Malgré l’interdiction de la GPA par la loi française, la CEDH a condamné la France en 2014 dans les arrêts Mennesson et Labassée pour avoir pratiqué une politique de refus de transcription des actes de naissance d'enfants nés à l'étranger après GPA.

La CEDH a considéré qu’il y avait une violation du droit au respect de la vie privée. « En effet, interdire totalement la transcription de la filiation paternelle, et en conséquence l’établissement d’une filiation biologique entre un père et ses enfants issus d’une GPA, a pour effet de priver ces derniers d’une partie de leur identité », a expliqué Ana Zelcevic-Duhamel. De cette manière, la CEDH a ouvert la voie à la reconnaissance du lien biologique entre les parents et des enfants issus de GPA.

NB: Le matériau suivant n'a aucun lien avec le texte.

(* ===== verification/Ext4Map.v ===== *)
(** * ext4: from paths to inodes and from inodes to blocks

    kernel/fs/ext4.c, sections 8-11: the cache of interior blocks, the extent
    tree and the pointer blocks, the reading of data, directories and paths. *)
From Stdlib Require Import ZArith Lia.
From stdpp Require Import base numbers list.
From S2P Require Import Prelude Bytes CString Gpt Ext4Disk.

Definition EXT4_EXTENTS_FL : Z := 0x00080000.
Definition EXT4_EXT_MAGIC : Z := 0xF30A.
Definition EXT4_EXT_UNWRITTEN_LEN : Z := 32768.
Definition EXT4_EXT_MAX_DEPTH : Z := 5.
Definition EXT4_MAX_PATH_LEN : Z := 4096.
Definition EXT4_LEAF_RECORDS : Z := (EXT4_BLOCK_SIZE - 12) / 12.

(** ** The cache of interior blocks: a block and its buffer per level *)
Definition slot : Type := Z * option (list Z).
Definition icache : Type := slot * slot.
Definition EXT4_ICACHE_INIT : icache := ((0, None), (0, None)).

Definition icache_invalidate (c : icache) : icache := ((0, snd (fst c)), (0, snd (snd c))).

Definition slot_of (c : icache) (level : Z) : slot := if level =? 0 then fst c else snd c.
Definition set_slot (c : icache) (level : Z) (x : slot) : icache := if level =? 0 then (x, snd c) else (fst c, x).

Definition icache_get (c : icache) (level blk : Z) : M (icache * option (list Z)) :=
  let read_in c :=
    r ← ext4_read_block blk;
    match r with
    | None => mret (set_slot c level (0, snd (slot_of c level)), None)
    | Some l => mret (set_slot c level (blk, Some l), Some l)
    end in
  match snd (slot_of c level) with
  | Some b => if fst (slot_of c level) =? blk then mret (c, Some b) else read_in c
  | None =>
    ok ← kmalloc_buf;
    if negb ok then mret (c, None)
    else l ← fresh; read_in (set_slot c level (fst (slot_of c level), Some l))
  end.

(** ** Extents

    A node is the bytes from its header on: the root in the inode, or a block. *)
Definition eh_magic (nd : list Z) : Z := le16 nd 0.
Definition eh_entries (nd : list Z) : Z := le16 nd 2.
Definition eh_max (nd : list Z) : Z := le16 nd 4.
Definition eh_depth (nd : list Z) : Z := le16 nd 6.
Definition record_at (i : Z) : Z := 12 + 12 * i.
Definition ei_block (nd : list Z) (i : Z) : Z := le32 nd (record_at i).
Definition ei_leaf (nd : list Z) (i : Z) : Z := Z.lor (le32 nd (record_at i + 4)) (Z.shiftl (le16 nd (record_at i + 8)) 32).
Definition ee_block (nd : list Z) (i : Z) : Z := le32 nd (record_at i).
Definition ee_len (nd : list Z) (i : Z) : Z := le16 nd (record_at i + 4).
Definition ee_start_hi (nd : list Z) (i : Z) : Z := le16 nd (record_at i + 6).
Definition ee_start_lo (nd : list Z) (i : Z) : Z := le32 nd (record_at i + 8).
Definition ee_start (nd : list Z) (i : Z) : Z := Z.lor (ee_start_lo nd i) (Z.shiftl (ee_start_hi nd i) 32).
Definition unwritten (nd : list Z) (i : Z) : bool := EXT4_EXT_UNWRITTEN_LEN <? ee_len nd i.
Definition extent_len (nd : list Z) (i : Z) : Z := if unwritten nd i then ee_len nd i - EXT4_EXT_UNWRITTEN_LEN else ee_len nd i.

(** The root, with what follows it in the inode. *)
Definition extent_root (inode : list Z) : list Z := drop 40 inode.

(** The last entry of an interior node with [ei_block <= blk]. *)
Fixpoint select_child (n : nat) (nd : list Z) (i blk sel : Z) : Z :=
  match n with
  | O => sel
  | S n => if ei_block nd i <=? blk then select_child n nd (i + 1) blk i else sel
  end.

(** The block a leaf maps [blk] to, or 0. *)
Fixpoint find_extent (n : nat) (nd : list Z) (i blk : Z) : Z :=
  match n with
  | O => 0
  | S n =>
    if (ee_block nd i <=? blk) && (blk <? u32 (ee_block nd i + extent_len nd i))
    then if unwritten nd i then 0 else u64 (ee_start nd i + (blk - ee_block nd i))
    else find_extent n nd (i + 1) blk
  end.

Definition node_ok (nd : list Z) (max_entries : Z) : bool :=
  (eh_magic nd =? EXT4_EXT_MAGIC) && (eh_entries nd <=? eh_max nd) && (eh_entries nd <=? max_entries).

(** The walk from level [level] down; [n] levels are allowed. *)
Fixpoint extent_walk (n : nat) (level : Z) (nd : list Z) (max_entries blk : Z) (c : icache) : M (icache * option Z) :=
  match n with
  | O => mret (c, None)
  | S n =>
    if negb (node_ok nd max_entries) then mret (c, None)
    else if 0 <? eh_depth nd then
      let sel := select_child (Z.to_nat (eh_entries nd)) nd 0 blk (-1) in
      if sel <? 0 then mret (c, Some 0)
      else
        '(c, r) ← icache_get c (Z.min level 1) (ei_leaf nd sel);
        match r with
        | None => mret (c, None)
        | Some nd => extent_walk n (level + 1) nd EXT4_LEAF_RECORDS blk c
        end
    else mret (c, Some (find_extent (Z.to_nat (eh_entries nd)) nd 0 blk))
  end.

Definition ext4_extent_lookup (inode : list Z) (blk : Z) (c : icache) : M (icache * option Z) :=
  extent_walk (Z.to_nat (EXT4_EXT_MAX_DEPTH + 1)) 0 (extent_root inode) 4 blk c.

(** The block behind a logical block, 0 for a hole; [None] is -1. *)
Definition ext4_bmap (inode : list Z) (block_idx : Z) (c : icache) : M (icache * option Z) :=
  if negb (Z.land (i_flags inode) EXT4_EXTENTS_FL =? 0) then ext4_extent_lookup inode block_idx c
  else if block_idx <? 12 then mret (c, Some (i_block inode block_idx))
  else if block_idx <? 12 + 1024 then
    let ind := i_block inode 12 in
    if ind =? 0 then mret (c, Some 0)
    else
      '(c, r) ← icache_get c 0 ind;
      mret (c, (fun b => le32 b (4 * (block_idx - 12))) <$> (r : option (list Z)))
  else
    let d_idx := block_idx - 12 - 1024 in
    let master_idx := d_idx / 1024 in
    let sub_idx := d_idx mod 1024 in
    let double_indir_blk := i_block inode 13 in
    if (double_indir_blk =? 0) || (1024 <=? master_idx) then mret (c, if double_indir_blk =? 0 then Some 0 else None)
    else
      '(c, r) ← icache_get c 0 double_indir_blk;
      match r with
      | None => mret (c, None)
      | Some master =>
        let sub_indir_blk := le32 master (4 * master_idx) in
        if sub_indir_blk =? 0 then mret (c, Some 0)
        else
          '(c, r) ← icache_get c 1 sub_indir_blk;
          mret (c, (fun b => le32 b (4 * sub_idx)) <$> (r : option (list Z)))
      end.

(** ** Data

    The rest of a read from [cur] on: the bytes, or [None] for -1. *)
Fixpoint read_loop (n : nat) (inode : list Z) (cur left : Z) (c : icache) (acc : list Z) : M (option (list Z)) :=
  if left <=? 0 then mret (Some acc)
  else
    match n with
    | O => fault
    | S n =>
      let block_off := cur mod EXT4_BLOCK_SIZE in
      let to_copy := Z.min (EXT4_BLOCK_SIZE - block_off) left in
      '(c, phys) ← ext4_bmap inode (u32 (cur / EXT4_BLOCK_SIZE)) c;
      match phys with
      | None => mret None
      | Some phys =>
        b ← (if phys =? 0 then mret (Some (zeroes EXT4_BLOCK_SIZE)) else ext4_read_block phys);
        match b with
        | None => mret None
        | Some b => read_loop n inode (cur + to_copy) (left - to_copy) c (acc ++ slice b block_off to_copy)
        end
      end
    end.

(** The count, or -1, and the bytes. *)
Definition ext4_read_data (inode : list Z) (offset size : Z) : M (Z * list Z) :=
  if size =? 0 then mret (0, [])
  else if file_size inode <=? offset then mret (0, [])
  else
    let size := if file_size inode <? u64 (offset + size) then u32 (file_size inode - offset) else size in
    ok ← kmalloc_buf;
    if negb ok then mret (-1, [])
    else
      r ← read_loop (Z.to_nat (size / EXT4_BLOCK_SIZE + 2)) inode offset size EXT4_ICACHE_INIT [];
      mret match r with Some l => (i32 size, l) | None => (-1, []) end.

Definition read_inode_data (ino offset size : Z) : M (Z * list Z) :=
  r ← get_inode_struct ino;
  match r with
  | None => mret (-1, [])
  | Some inode => ext4_read_data inode offset size
  end.

(** ** Directories *)

Definition ext4_path_len_bounded (path : str) : option Z := if EXT4_MAX_PATH_LEN <? zlen path then None else Some (zlen path).

Definition ext4_dir_size_sane (f : ext4_fs) (dir_size : Z) : bool := dir_size <=? s_blocks_count_lo f * EXT4_BLOCK_SIZE.

Definition de_inode (b : list Z) (o : Z) : Z := le32 b o.
Definition de_rec_len (b : list Z) (o : Z) : Z := le16 b (o + 4).
Definition de_name_len (b : list Z) (o : Z) : Z := znth 0 b (o + 6).
Definition de_name (b : list Z) (o : Z) : list Z := slice b (o + 8) (de_name_len b o).

(** [memcmp] of the bytes at [o] with a name; [None]: it leaves the buffer. *)
Fixpoint memcmp_eq (b : list Z) (o : Z) (name : list Z) : option bool :=
  match name with
  | [] => Some true
  | c :: name => if zlen b <=? o then None else if znth 0 b o =? c then memcmp_eq b (o + 1) name else Some false
  end.

(** The header of the entry at [o]: [None] if reading its length leaves the
    buffer, otherwise whether the walk goes on. *)
Definition entry_ok (b : list Z) (o : Z) : option bool :=
  if EXT4_BLOCK_SIZE <? o + 6 then None
  else Some (negb ((de_rec_len b o <? 8) || (EXT4_BLOCK_SIZE - o <? de_rec_len b o))).

Definition is_entry (b : list Z) (o : Z) (name : list Z) : option bool :=
  if negb (de_inode b o =? 0) && (de_name_len b o =? zlen name) then memcmp_eq b (o + 8) name else Some false.

(** A walk over the entries of a block takes at most 512 steps. *)
Definition DIR_STEPS : nat := 513.

(** The live entry of a name: its offset, if there is one. *)
Fixpoint find_entry (n : nat) (b : list Z) (o : Z) (name : list Z) : option (option Z) :=
  match n with
  | O => None
  | S n =>
    if EXT4_BLOCK_SIZE <=? o then Some None
    else
      ok ← entry_ok b o;
      if negb ok then Some None
      else
        here ← is_entry b o name;
        if (here : bool) then Some (Some o) else find_entry n b (o + de_rec_len b o) name
  end.

Definition lift {A} (r : option A) : M A := match r with Some a => mret a | None => fault end.

(** The blocks of a directory from [blk_off] on, through one buffer. *)
Fixpoint lookup_blocks (n : nat) (inode : list Z) (dir_size blk_off : Z) (buf name : list Z) : M (option Z) :=
  match n with
  | O => fault
  | S n =>
    if dir_size <=? blk_off then mret None
    else
      '(rc, l) ← ext4_read_data inode blk_off EXT4_BLOCK_SIZE;
      if rc <=? 0 then mret None
      else
        let buf := load buf l in
        r ← lift (find_entry DIR_STEPS buf 0 name);
        match r with
        | Some o => mret (Some (de_inode buf o))
        | None => lookup_blocks n inode dir_size (u32 (blk_off + EXT4_BLOCK_SIZE)) buf name
        end
  end.

Definition dir_blocks (dir_size : Z) : nat := Z.to_nat (dir_size / EXT4_BLOCK_SIZE + 2).

Definition ext4_lookup_in_dir (dir_ino : Z) (name : list Z) : M (option Z) :=
  r ← get_inode_struct dir_ino;
  match r with
  | None => mret None
  | Some inode =>
    let dir_size := i_size_lo inode in
    f ← get_fs;
    if negb (ext4_dir_size_sane f dir_size) then mret None
    else
      ok ← kmalloc_buf;
      if negb ok then mret None
      else b ← fresh; lookup_blocks (dir_blocks dir_size) inode dir_size 0 b name
  end.

(** ** Paths *)

(** The bytes up to the next slash, and the rest. *)
Fixpoint take_component (p : str) : str * str :=
  match p with
  | [] => ([], [])
  | c :: t => if c =? 47 then ([], p) else let '(a, r) := take_component t in (c :: a, r)
  end.

Definition skip_slash (p : str) : str := match p with c :: t => if c =? 47 then t else p | [] => [] end.

Fixpoint walk_path (n : nat) (p : str) (ino : Z) : M (option Z) :=
  match n with
  | O => fault
  | S n =>
    match p with
    | [] => mret (Some ino)
    | _ =>
      let '(name, rest) := take_component p in
      r ← (match name with [] => mret (Some ino) | _ => ext4_lookup_in_dir ino name end);
      match r with
      | None => mret None
      | Some ino => walk_path n (skip_slash rest) ino
      end
    end
  end.

Definition ext4_find_ino (path : str) : M (option Z) :=
  match ext4_path_len_bounded path with
  | None => mret None
  | Some _ => walk_path (S (length path)) (skip_slash path) EXT4_ROOT_INO
  end.

Definition dot_or_dotdot (name : str) : bool := bool_decide (name = [46]) || bool_decide (name = [46; 46]).

(** The parent's inode and the last component. *)
Definition ext4_resolve_parent (path : str) : M (option (Z * str)) :=
  match ext4_path_len_bounded path with
  | None => mret None
  | Some _ =>
    let '(rname, rest) := take_component (rev path) in
    let name := rev rname in
    if (zlen name =? 0) || (255 <? zlen name) then mret None
    else if dot_or_dotdot name then mret None
    else
      match rest with
      | [] | [_] => mret (Some (EXT4_ROOT_INO, name))
      | _ :: rparent =>
        if 256 <=? zlen rparent then mret None
        else
          r ← ext4_find_ino (rev rparent);
          mret ((fun parent => (parent, name)) <$> (r : option Z))
      end
  end.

La Cour de cassation a ensuite repris le même raisonnement dans une jurisprudence importante de 2015. Malgré l’interdiction de la GPA en France, elle a jugé que la filiation pouvait être reconnue pour le parent biologique si l’acte de naissance étranger le mentionne en tant que tel.

« Par la suite, la CEDH a repris cette logique en 2017 dans l’affaire Paradiso et Campanelli où la cour européenne a refusé la reconnaissance de la filiation dans la mesure où il n’y avait pas, au départ, de filiation biologique », continue Ana Zelcevic-Duhamel.

La justice française est allée encore plus loin, dans une décision rendue en 2019 par la Cour de cassation dans l’affaire Mennesson, en permettant l’inscription dans leur intégralité des actes de l'État civil des enfants issus d’une GPA à l’étranger (après reconnaissance d’une procédure d’exequatur).

En 2021, la loi française de bioéthique a restreint la possibilité de transcription de la filiation dans l’état civil pour les parents non biologiques. Cette disposition, qui devait pourtant « mettre fin à la notion de parents d’intention », a échoué à s'imposer dans la pratique, souligne Ana Zelcevic-Duhamel.

La Cour de cassation a depuis continué d’utiliser la procédure d'exequatur pour permettre la reconnaissance de la filiation, comme elle l’avait déjà fait dans la décision de 2019 dans l’affaire Mennesson. Depuis 2019, plusieurs décisions de ce type ont été rendues par la Cour, dont deux derniers arrêts, datant du 2 octobre et du 14 novembre 2024, qui ont confirmé l’utilisation de la procédure d’exequatur pour reconnaître la filiation dans les cas de GPA, y compris pour les parents non biologiques.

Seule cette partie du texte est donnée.